Alors que la notion de structure des néoréalistes considère la structure comme une entité dérivée des attributs catégoriels des acteurs (Waltz, 1979), les théories des réseaux examinent le contexte relationnel de l'interaction des acteurs. La structure émerge d'une « série continue de transactions auxquelles les participants attachent des compréhensions partagées, des souvenirs, des prévisions, des droits et des obligations » (Tilly, 1998 : p. 456 ; Goddard, 2009 : p. 254). Ici, la structure est comprise comme la configuration relationnelle entre les acteurs ou les modèles de transaction eux-mêmes. Des interactions relativement durables, mais fondamentalement dynamiques, constituent les conditions structurelles dans lesquelles les acteurs opèrent (Nexon, 2009 : p. 25).
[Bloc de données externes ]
(** [str.isspace] on one character. *)
Definition isspace (c : ascii) : bool :=
  let n := N_of_ascii c in
  (((9 <=? n) && (n <=? 13)) || ((28 <=? n) && (n <=? 32))
   || (n =? 133) || (n =? 160))%N.

Fixpoint lstrip (s : string) : string :=
  match s with
  | String c s' => if isspace c then lstrip s' else s
  | EmptyString => EmptyString
  end.

Fixpoint rstrip (s : string) : string :=
  match s with
  | EmptyString => EmptyString
  | String c s' =>
      match rstrip s' with
      | EmptyString => if isspace c then EmptyString else String c EmptyString
      | r => String c r
      end
  end.

(** [s.strip()] *)
Definition strip (s : string) : string := rstrip (lstrip s).

Definition lower_char (c : ascii) : ascii :=
  let n := N_of_ascii c in
  if (((65 <=? n) && (n <=? 90)) || ((192 <=? n) && (n <=? 214))
      || ((216 <=? n) && (n <=? 222)))%N
  then ascii_of_N (n + 32)
  else c.

(** [s.lower()] *)
Fixpoint lower (s : string) : string :=
  match s with
  | EmptyString => EmptyString
  | String c s' => String (lower_char c) (lower s')
  end.

(** [v in {...}] on a set literal of strings. *)
Definition str_in (v : string) (tokens : list string) : bool :=
  bool_decide (v ∈ tokens).

(** ** The module [fraud_utils] *)

Module FraudUtils.

(** *** Input preparation *)

Definition BINARY_COLUMNS : list string :=
  [ "device_change_last_48hr";
    "new_payee_added_last_7d";
    "international_ip_flag" ].

Definition _to_binary (value : pyval) : result Z :=
  match value with
  | PyBool b => Ok (Z.b2z b)
  | PyInt n => Ok n
  | PyFloat f => int_of_float f
  | PyStr s =>
      let v := lower (strip s) in
      if str_in v ["yes"; "y"; "true"; "1"] then Ok 1
      else if str_in v ["no"; "n"; "false"; "0"] then Ok 0
      else Ok 0
  | _ => Ok 0
  end.
(** ** Claim C10 *)

(** Claim C10: when two distinct keys of a dict, at positions [i < j], mask
    to the same key and no later key masks to it, [mask_payload] returns a
    dict with fewer entries, whose entry for the shared masked key holds
    the masked value of the later key. *)
Theorem mask_dict_collision : forall (f : text -> text) es i j ki vi kj vj,
  NoDup (map fst es) ->
  (i < j)%nat -> nth_error es i = Some (ki, vi) -> nth_error es j = Some (kj, vj) ->
  mask_key f ki = mask_key f kj ->
  (forall l k v, (j < l)%nat -> nth_error es l = Some (k, v) -> mask_key f k <> mask_key f kj) ->
  exists es', mask_payload f (PMap PyDict es) = PMap PyDict es' /\
              (List.length es' < List.length es)%nat /\
              dict_get es' (mask_key f kj) = Some (mask_payload f vj).
Proof.
  intros f es i j ki vi kj vj _ Hij Hi Hj Hcol Hlast.
  exists (fold_left (dict_step f) es []). split; [reflexivity|].
  destruct (nth_error_split es j Hj) as [es1 [es2 [Hes Hlen]]].
  assert (Hin1 : In (ki, vi) es1).
  { apply nth_error_In with i. rewrite Hes, nth_error_app1 in Hi by lia. exact Hi. }
  rewrite Hes, fold_left_app. simpl.
  assert (Hk : In (mask_key f kj) (map fst (fold_left (dict_step f) es1 []))).
  { apply fold_dict_keys. right. exists (ki, vi). split; [exact Hin1 | symmetry; exact Hcol]. }
  split.
  - pose proof (fold_dict_length f es1 []) as L1.
    pose proof (fold_dict_length f es2 (dict_step f (fold_left (dict_step f) es1 []) (kj, vj)))
      as L2.
    change (List.length (dict_step f (fold_left (dict_step f) es1 []) (kj, vj)))
      with (List.length (dict_set (fold_left (dict_step f) es1 []) (mask_key f kj)
                                  (mask_payload f vj))) in L2.
    rewrite dict_set_length_in in L2 by exact Hk.
    rewrite length_app. simpl. simpl in L1. lia.
  - rewrite fold_dict_get_other.
    + unfold dict_step. simpl. apply dict_get_set_eq.
    + intros [k v] He. apply In_nth_error in He as [l Hl].
      apply (Hlast (S j + l)%nat k v); [lia|].
      rewrite Hes, nth_error_app2 by lia.
      replace (S j + l - List.length es1)%nat with (S l) by lia. exact Hl.
Qed.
En bref, la structure n'est pas une sorte d'entité fixe se réduisant aux propriétés internes ou aux attributs des acteurs, mais une relation sociale entre ou à travers les acteurs (Nexon et Wright, 2007).

Cette vision est utile pour identifier le rôle d'une puissance moyenne occupant une position spécifique dans le réseau. Ce ne sont pas les attributs ou les intérêts d'un acteur, mais ses positions qui permettent l'agence d'une puissance moyenne. La perspective positionnelle en théorie des réseaux sociaux soutient que « la manière dont les acteurs sont positionnés dans un réseau facilite leur capacité à agir en tant qu'entrepreneurs. Parce que les liens sociaux et culturels fournissent pouvoir, information et idées, la capacité d'un acteur à introduire de nouvelles normes, à manipuler des symboles et à influencer radicalement les résultats politiques dépend de sa position dans le réseau » (Goddard, 2009 : p. 257). Les stratégies des puissances moyennes ont plus de chances de réussir si elles s'adaptent aux exigences des conditions structurelles du réseau. Si le concept de puissance moyenne est défini en termes de position structurelle dans un réseau, quels rôles spécifiques une puissance moyenne jouerait-elle sous une certaine structure de réseau ?... (Suite)

*Ce texte est une traduction par IA d'un original rédigé en anglais. Certaines traductions ou nuances peuvent être inexactes.